Charge d'affaires Turcji wezwany do niemieckiego MSZ. "Ostatnie wypowiedzi budzą niezrozumienie"
Turecki charge d'affaires został we wtorek wezwany do niemieckiego MSZ w związku z wypowiedziami przedstawicieli władz Turcji pod adresem deputowanych do Bundestagu, który w ub. tygodniu przyjął uchwałę potępiającą ludobójstwo Ormian w imperium osmańskim.
W reakcji na przyjętą w czwartek uchwałę, Ankara natychmiast wezwała na konsultacje swojego ambasadora w Berlinie. Turcja jest tam teraz reprezentowana na niższym poziomie charge d'affaires, podobnie jak Niemcy w Ankarze.
We wtorek szef tureckiego przedstawicielstwa dyplomatycznego został zaproszony do niemieckiego MSZ w celu "przedyskutowania rozwoju wydarzeń w ostatnich dniach w reakcji na uchwałę Bundestagu na temat Armenii" - podał resort dyplomacji w komunikacie.
Podczas rozmowy strona niemiecka wskazała, że "ostatnie deklaracje na temat niemieckich deputowanych nie są w zgodzie z tradycyjnie bliskimi więzami i zaufaniem między Niemcami a Turcją, i (że) budzą one niezrozumienie".
"Powinno się przebadać ich krew w laboratoriach, by sprawdzić ich pochodzenie"

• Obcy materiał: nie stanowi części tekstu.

(* ===== verification/Mint.v ===== *)
(** * Mint requests and responses (internal/messaging/mint*.go, response_handler.go)

    The supplier's bot turns a successful mint response of its partner plugin into
    a reserved booking token; the distributor's bot buys the token of the response
    it receives.  Protocol versions 4 and 5 have the same code over two price
    types: they are the section [Mint45], instantiated twice. *)
From S2P Require Import Prelude Conversion Price Message.

#[local] Open Scope Z_scope.
#[local] Arguments String.append : simpl nomatch.

(** ** Timestamps and the deadline of a reservation *)

(** [timestamppb.Timestamp] *)
Record Timestamp := { Seconds : Z; Nanos : Z }.

#[global] Instance Timestamp_eq_dec : EqDecision Timestamp.
Proof. solve_decision. Defined.

(** [timestamppb.New] of an instant in nanoseconds. *)
Definition timestamp_New (t : Z) : Timestamp :=
  {| Seconds := t / Second; Nanos := t mod Second |}.

Record tokenBuyableUntil := { Default : Z; Minimal : Z; Maximal : Z }.

Definition production_window : tokenBuyableUntil :=
  {| Default := 300 * Second; Minimal := 70 * Second; Maximal := 600 * Second |}.
Definition e2e_window : tokenBuyableUntil :=
  {| Default := 10 * Second; Minimal := 5 * Second; Maximal := 20 * Second |}.

Definition errBuyableUntilPast : error := Errorf "BuyableUntil is in the past: %v".

Definition verifyAndFixBuyableUntil (w : tokenBuyableUntil) (buyableUntil : option Timestamp)
    (currentTime : Z) : outcome Timestamp :=
  match buyableUntil with
  | None => Ok (timestamp_New (currentTime + Default w))
  | Some t =>
      if Seconds t =? 0 then Ok (timestamp_New (currentTime + Default w))
      else if Seconds t <? Seconds (timestamp_New currentTime) then Err errBuyableUntilPast
      else if Seconds t <? Seconds (timestamp_New (currentTime + Minimal w))
      then Ok (timestamp_New (currentTime + Minimal w))
      else if Seconds (timestamp_New (currentTime + Maximal w)) <? Seconds t
      then Ok (timestamp_New (currentTime + Maximal w))
      else Ok t
  end.

(** ** What the handlers use *)

Inductive MintEvent :=
  | EvMint (reservedFor : Z) (uri : string) (expiration price paymentToken isoCurrency : Z)
      (cancellable : bool)
  | EvBuy (tokenID price paymentToken : Z)
  | EvSubscribeBought (tokenID : Z) (mintID : string) (timeout : Z)
  | EvSubscribeCancellation (tokenID : Z).

(** The booking service, the event listener, the price handler and the clock.  [log]
    is a record of the calls that act on the world, with their arguments. *)
Class MintServices (X : Type) := {
  log : X → list MintEvent;
  Now : M X Z;
  svc_GetPriceAndTokenV3 : option PriceV3 → M X (Z * Z * Z);
  svc_GetPriceAndTokenV4 : option PriceV4 → M X (Z * Z * Z);
  svc_GetPriceAndTokenV5 : option PriceV5 → M X (Z * Z * Z);
  svc_MintBookingToken : Z → string → Z → Z → Z → Z → bool → M X (string * Z);
  svc_BuyBookingToken : Z → Z → Z → M X string;
  svc_SubscribeTokenBoughtEvent : Z → string → Z → M X unit;
  svc_SubscribeCancellationEvents : Z → M X unit;
  error_text : error → string
}.

(** The calls are recorded, the reads act on nothing. *)
Class MintServicesLaws X `{!MintServices X} : Prop := {
  log_now x : log (Now x).1 = log x ∧ is_ok (Now x).2 = true;
  log_price3 p : keeps log (svc_GetPriceAndTokenV3 p);
  log_price4 p : keeps log (svc_GetPriceAndTokenV4 p);
  log_price5 p : keeps log (svc_GetPriceAndTokenV5 p);
  log_mint a u e p t i c x :
    log (svc_MintBookingToken a u e p t i c x).1 = log x ++ [EvMint a u e p t i c];
  log_buy i p t x : log (svc_BuyBookingToken i p t x).1 = log x ++ [EvBuy i p t];
  log_bought i m t x :
    log (svc_SubscribeTokenBoughtEvent i m t x).1 = log x ++ [EvSubscribeBought i m t];
  log_cancel i x :
    log (svc_SubscribeCancellationEvents i x).1 = log x ++ [EvSubscribeCancellation i]
}.


Definition errMissingMintTxID : string := "missing mint transaction id".

(** The data URI of a booking token (mint.go). *)
Record hotelAttribute := { TraitType : string; Value : string }.
Record hotelJSON := {
  Name : string;
  Description : string;
  Date : string;
  ExternalURL : string;
  Image : string;
  Attributes : list hotelAttribute
}.

Section Handlers.
Context {X : Type} `{!MintServices X}.
Variable window : tokenBuyableUntil.
Variable ttmAccountAddressStr : string.
Variable IsHexAddress : string → bool.
Variable HexToAddress : string → Z.
Variable json_Marshal : hotelJSON → outcome string.
Variable base64_EncodeToString : string → string.

Definition generateAndEncodeJSON (name description date externalURL image : string)
    (attributes : list hotelAttribute) : outcome (string * string) :=
  jsonData ← json_Marshal {| Name := name; Description := description; Date := date;
    ExternalURL := externalURL; Image := image; Attributes := attributes |};
  Ok (jsonData, base64_EncodeToString jsonData).

Definition createTokenURIforMintResponse (mintID bookingReference : string)
    : outcome (string * string) :=
  '(jsonPlain, jsonEncoded) ← generateAndEncodeJSON "CM Booking Token"
    "This NFT represents the booking with the specified attributes." "2024-09-27"
    "https://camino.network" "https://camino.network/static/images/N9IkxmG-Sg-1800.webp"
    [{| TraitType := "Mint ID"; Value := mintID |};
     {| TraitType := "Reference"; Value := bookingReference |}];
  Ok (jsonPlain, "data:application/json;base64," +:+ jsonEncoded).

(** Its error is only logged. *)
Definition subscribeForTokenBoughtEvent (tokenID : Z) (mintID : string) (buyableUntil : Timestamp)
    : M X unit :=
  attempt (svc_SubscribeTokenBoughtEvent tokenID mintID (Seconds buyableUntil * Second)) ;;
  retS tt.

(** ** Version 3 *)
Definition STATUS_TYPE_SUCCESS : Z := 1.
Definition STATUS_TYPE_FAILURE : Z := 2.

Record HeaderV3 := { h3_Status : Z; h3_Alerts : list string }.

Record MintRequestV3 := {
  mr3_ValidationId : option string;
  mr3_BuyerAddress : option string;
  BookingReference : string
}.

Record MintResponseV3 := {
  m3_Header : option HeaderV3;
  m3_BookingTokenUri : string;
  m3_MintId : option string;
  m3_ValidationId : option string;
  m3_BuyableUntil : option Timestamp;
  m3_Price : option PriceV3;
  m3_Cancellable : bool;
  m3_BookingTokenId : Z;
  m3_MintTransactionId : option string;
  m3_BuyTransactionId : option string
}.

Definition mintErrResponseV3 (errMessage : string) : MintResponseV3 :=
  {| m3_Header := Some {| h3_Status := STATUS_TYPE_FAILURE; h3_Alerts := [errMessage] |};
     m3_BookingTokenUri := ""; m3_MintId := None; m3_ValidationId := None;
     m3_BuyableUntil := None; m3_Price := None;
     m3_Cancellable := false; m3_BookingTokenId := 0; m3_MintTransactionId := None;
     m3_BuyTransactionId := None |}.

Definition reserved_v3 (r : MintResponseV3) (uri : string) (deadline : Timestamp) (tokenID : Z)
    (txID : string) (h : HeaderV3) : MintResponseV3 :=
  {| m3_Header := Some {| h3_Status := STATUS_TYPE_SUCCESS; h3_Alerts := h3_Alerts h |};
     m3_BookingTokenUri := uri; m3_MintId := m3_MintId r;
     m3_ValidationId := m3_ValidationId r; m3_BuyableUntil := Some deadline;
     m3_Price := m3_Price r; m3_Cancellable := m3_Cancellable r;
     m3_BookingTokenId := bigUint64 tokenID; m3_MintTransactionId := Some txID;
     m3_BuyTransactionId := m3_BuyTransactionId r |}.
Lemma answered_submit text tx call (may : Call → Prop) s :
  sends ttmAccountAddr call tx → may call → cache_ok s →
  answered is_error success may s (submit respond success text tx s).
Proof.
  intros Htx Hmay Hs. destruct (Htx s Hs) as [Hc Ha]. unfold submit. apply orRespond_rule.
  - intros s' rec E. rewrite E in *. simpl in *. destruct Ha as [[_ ?]|[Ha _]]; [done|].
    split; [done|done|]. right. exists call. split; [done|]. split; [done|].
    intros a [= <-]. eauto.
  - intros s' e E. rewrite E in *. simpl in *.
    assert (∀ a, Ok (respond BLOCKCHAIN_ERROR (text +:+ error_text e)) = Ok a → is_error a)
      as Herr by (intros a [= <-]; apply respond_error).
    split; [done|done|]. destruct Ha as [[Ha _]|[Ha _]]; [by left|]. right. exists call. auto.
  - intros s' q E. rewrite E in *. simpl in *.
    split; [done|done|]. destruct Ha as [[Ha _]|[Ha _]]; [by left|]. right. by exists call.
Qed.
End Rules.
End Handlers.

(** ** Properties *)
Section Properties.
Context `{Chain W B Opts PrivateKey Tx L} {C : Type} `{!LruCache Z B C}.
Variable chainID : Z.
Variable abis : list (list AbiError).
Variable key : PrivateKey.
Variable acct : Z.
Variable text : error → string.

Abbreviation state := (service W C).

(** The transactions a request stands for: its token, the converted amount, and its
    reason, which fits 16 bits, with the version of the list of reasons. *)
Definition priced {P} (get : option P → M state (Z * Z * Z)) (p : option P) (amount : Z) : Prop :=
  ∃ s tok iso, (get p s).2 = Ok (amount, tok, iso).
Definition proposal_call {P} (mk : Z → Z → Z → Z → Call) (get : option P → M state (Z * Z * Z))
    (q : ProposalRequest P) (call : Call) : Prop :=
  ∃ amount, priced get (prq_RefundAmount q) amount ∧ in_uint 16 (prq_Reason q) ∧
    call = mk (prq_TokenId q) amount (prq_Reason q) 1.
Definition amount_call {P} (mk : Z → Z → Call) (get : option P → M state (Z * Z * Z))
    (q : AmountRequest P) (call : Call) : Prop :=
  ∃ amount, priced get (arq_RefundAmount q) amount ∧ call = mk (arq_TokenId q) amount.
Definition reason_call (mk : Z → Z → Z → Call) (q : ReasonRequest) (call : Call) : Prop :=
  in_uint 16 (rrq_Reason q) ∧ call = mk (rrq_TokenId q) (rrq_Reason q) 1.

Definition is_error_response (a : CancelResponse) : Prop := ∃ c m, a = ErrorResponse c m.
Definition is_error_v1 (a : CancelResponseV1) : Prop :=
  Status a = STATUS_TYPE_FAILURE ∧ TransactionId a = None ∧ ∃ m, Alerts a = [m].

(** An invalid request is refused on the spot; a valid one is answered, after at most
    the transaction it stands for. *)
Definition handled (invalid : option error) (may : Call → Prop) (m : M state CancelResponse) : Prop :=
  ∀ s, cache_ok s →
    match invalid with
    | Some _ => ∃ msg, m s = (s, Ok (ErrorResponse INVALID_PROTO msg))
    | None => answered acct is_error_response SuccessResponse may s (m s)
    end.

Definition handled_v1 (may : Call → Prop) (m : M state CancelResponseV1) : Prop :=
  ∀ s, cache_ok s → answered acct is_error_v1 successResponseV1 may s (m s).

Section Generic.
Context {P : Type}.
Variable get : option P → M state (Z * Z * Z).
Hypothesis get_reads : ∀ p, reads (get p).

Lemma handled_validated invalid may m :
  (∀ s, cache_ok s → answered acct is_error_response SuccessResponse may s (m s)) →
  handled invalid may (validated text invalid m).
Proof. intros Hm s Hs. unfold validated. destruct invalid; [by eexists|by apply Hm]. Qed.

Lemma respond_is_error c m : is_error_response (ErrorResponse c m).
Proof. by exists c, m. Qed.

Lemma respondV1_is_error c m : is_error_v1 (respondV1 c m).
Proof. split; [done|]. split; [done|]. by exists m. Qed.
End Generic.

Ltac handle :=
  first
    [ apply answered_amount;
      [intros ? ?; (apply respond_is_error || apply respondV1_is_error)|auto|done|
       intros ? ? ? ? ? ?]
    | apply answered_reason;
      [intros ? ?; (apply respond_is_error || apply respondV1_is_error)|done|intros ?]
    | eapply answered_submit;
      [intros ? ?; (apply respond_is_error || apply respondV1_is_error)
      |apply sends_cancellation| |done]].

Lemma handled_all {P} (get : option P → M state (Z * Z * Z)) vp va vr
    (qp : ProposalRequest P) (qa : AmountRequest P) (qr : ReasonRequest) :
  (∀ p, reads (get p)) →
  handled (vp qp) (proposal_call CallInitiate get qp)
    (InitiateCancellation chainID abis key acct text get vp qp) ∧
  handled (vp qp) (proposal_call CallCounter get qp)
    (CounterCancellation chainID abis key acct text get vp qp) ∧
  handled (va qa) (amount_call CallAccept get qa)
    (AcceptCancellation chainID abis key acct text get va qa) ∧
  handled (vr qr) (reason_call CallReject qr)
    (RejectCancellation chainID abis key acct text vr qr) ∧
  handled (vr qr) (reason_call CallWithdraw qr)
    (WithdrawCancellation chainID abis key acct text vr qr) ∧
  handled (va qa) (amount_call CallFinalize get qa)
    (FinalizeCancellation chainID abis key acct text get va qa).
Proof.
  intros Hget. split_and!; apply handled_validated; intros s Hs; repeat handle.
  all: try (by split).
  all: eexists; split; [eexists _, _, _; eassumption|]; by try split.
Qed.

(** Versions 2 and 3 of the six cancellation operations: a request that fails
    validation is refused with nothing read or sent; any other is always answered,
    never with a Go error, after at most one transaction on the bot's account, the
    one its token, converted amount and reason stand for; and only after it does
    the answer say success. *)
Lemma cancellation_v2_v3 getV4 getV5 vp4 va4 vr4 vp5 va5 vr5 qp4 qa4 qp5 qa5 qr4 qr5 :
  (∀ p, reads (getV4 p)) → (∀ p, reads (getV5 p)) →
  (handled (vp4 qp4) (proposal_call CallInitiate getV4 qp4)
     (InitiateCancellationV2 chainID abis key acct text getV4 vp4 qp4) ∧
   handled (vp4 qp4) (proposal_call CallCounter getV4 qp4)
     (CounterCancellationV2 chainID abis key acct text getV4 vp4 qp4) ∧
   handled (va4 qa4) (amount_call CallAccept getV4 qa4)
     (AcceptCancellationV2 chainID abis key acct text getV4 va4 qa4) ∧
   handled (va4 qa4) (amount_call CallFinalize getV4 qa4)
     (FinalizeCancellationV2 chainID abis key acct text getV4 va4 qa4) ∧
   handled (vr4 qr4) (reason_call CallReject qr4)
     (RejectCancellationV2 chainID abis key acct text vr4 qr4) ∧
   handled (vr4 qr4) (reason_call CallWithdraw qr4)
     (WithdrawCancellationV2 chainID abis key acct text vr4 qr4)) ∧
  (handled (vp5 qp5) (proposal_call CallInitiate getV5 qp5)
     (InitiateCancellationV3 chainID abis key acct text getV5 vp5 qp5) ∧
   handled (vp5 qp5) (proposal_call CallCounter getV5 qp5)
     (CounterCancellationV3 chainID abis key acct text getV5 vp5 qp5) ∧
   handled (va5 qa5) (amount_call CallAccept getV5 qa5)
     (AcceptCancellationV3 chainID abis key acct text getV5 va5 qa5) ∧
   handled (va5 qa5) (amount_call CallFinalize getV5 qa5)
     (FinalizeCancellationV3 chainID abis key acct text getV5 va5 qa5) ∧
   handled (vr5 qr5) (reason_call CallReject qr5)
     (RejectCancellationV3 chainID abis key acct text vr5 qr5) ∧
   handled (vr5 qr5) (reason_call CallWithdraw qr5)
     (WithdrawCancellationV3 chainID abis key acct text vr5 qr5)).
Proof.
  intros H4 H5.
  destruct (handled_all getV4 vp4 va4 vr4 qp4 qa4 qr4 H4) as (? & ? & ? & ? & ? & ?).
  destruct (handled_all getV5 vp5 va5 vr5 qp5 qa5 qr5 H5) as (? & ? & ? & ? & ? & ?).
  done.
Qed.

(** Version 1 of the six operations, which does not validate: always answered,
    after at most the one transaction the request stands for; an error is a header
    of status failure with one alert and no transaction id. *)
Lemma cancellation_v1 getV3 qp qa qr :
  (∀ p, reads (getV3 p)) →
  handled_v1 (proposal_call CallInitiate getV3 qp)
    (InitiateCancellationV1 chainID abis key acct text getV3 qp) ∧
  handled_v1 (proposal_call CallCounter getV3 qp)
    (CounterCancellationV1 chainID abis key acct text getV3 qp) ∧
  handled_v1 (amount_call CallAccept getV3 qa)
    (AcceptCancellationV1 chainID abis key acct text getV3 qa) ∧
  handled_v1 (reason_call CallReject qr)
    (RejectCancellationV1 chainID abis key acct text qr) ∧
  handled_v1 (reason_call CallWithdraw qr)
    (WithdrawCancellationV1 chainID abis key acct text qr) ∧
  handled_v1 (amount_call CallFinalize getV3 qa)
    (FinalizeCancellationV1 chainID abis key acct text getV3 qa).
Proof.
  intros Hget. split_and!; intros s Hs; unfold InitiateCancellationV1, CounterCancellationV1,
    AcceptCancellationV1, RejectCancellationV1, WithdrawCancellationV1, FinalizeCancellationV1;
    repeat handle.
  all: try (by split).
  all: eexists; split; [eexists _, _, _; eassumption|]; by try split.
Qed.
End Properties.

(** ** Witnesses *)
Module Toy.
Import TtmAccounts.
#[local] Existing Instance TtmAccounts.Toy.cache.

Definition get {P} (p : option P) : M (TtmAccounts.Toy.service) (Z * Z * Z) := retS (100, 5, 0).

Lemma get_reads {P} (p : option P) : reads (get p).
Proof. by intros s Hs. Qed.

Definition proposal {P} : ProposalRequest P := {| prq_TokenId := 3; prq_RefundAmount := None; prq_Reason := 2 |}.
Definition amount {P} : AmountRequest P := {| arq_TokenId := 3; arq_RefundAmount := None |}.
Definition reason : ReasonRequest := {| rrq_TokenId := 3; rrq_Reason := 2 |}.
Definition start := TtmAccounts.Toy.start 0 [].
End Toy.

Section Witnesses.
#[local] Existing Instance TtmAccounts.Toy.cache.

Lemma cancellation_v2_v3_witness :
  answered 4 is_error_response SuccessResponse (proposal_call CallInitiate (Toy.get (P := PriceV4)) Toy.proposal)
    Toy.start (InitiateCancellationV2 1 [] 1 4 (λ _, "") Toy.get (λ _, None) Toy.proposal Toy.start) ∧
  attempts (world (InitiateCancellationV2 1 [] 1 4 (λ _, "") Toy.get (λ _, None) Toy.proposal
    Toy.start).1) = [(4, CallInitiate 3 100 2 1)].
Proof.
  split; [|vm_compute; reflexivity].
  exact (proj1 (proj1 (cancellation_v2_v3 1 [] 1 4 (λ _, "") Toy.get Toy.get
    (λ _, None) (λ _, None) (λ _, None) (λ _, None) (λ _, None) (λ _, None)
    Toy.proposal Toy.amount Toy.proposal Toy.amount Toy.reason Toy.reason
    Toy.get_reads Toy.get_reads)) Toy.start (start_cache_ok 0 [])).
Defined.

End Witnesses.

Chodzi zwłaszcza o wypowiedzi prezydenta Turcji Recepa Tayyipa Erdogana, który oskarżył niemieckich posłów pochodzenia tureckiego o wspieranie terroryzmu i dodał, że powinno się przebadać ich krew w laboratoriach, by sprawdzić ich pochodzenie. Niektórzy z tych deputowanych poinformowali, że po głosowaniu dostali pogróżki na portalach społecznościowych. Niemieckie media podają, że policja zastanawia się nad przydzieleniem im osobistej ochrony.
W związku z uchwałą do tureckiego ministerstwa spraw zagranicznych został od razu wezwany charge d'affaires Niemiec w Ankarze. W piątek premier Turcji Binali Yildrim zapowiedział, że jego kraj podejmie odpowiednie kroki w reakcji na uchwałę Bundestagu, choć jednocześnie zastrzegł, że nie oznacza to całkowitego pogorszenia wzajemnych stosunków.
Według historyków w latach 1915-17 w dokonanych przez siły tureckie rzeziach i deportacjach życie straciło około 1,5 mln ormiańskich mieszkańców ówczesnego imperium osmańskiego. Będąca prawnym następcą imperium osmańskiego Turcja sprzeciwia się stosowaniu terminu ludobójstwo w odniesieniu do wydarzeń sprzed stulecia.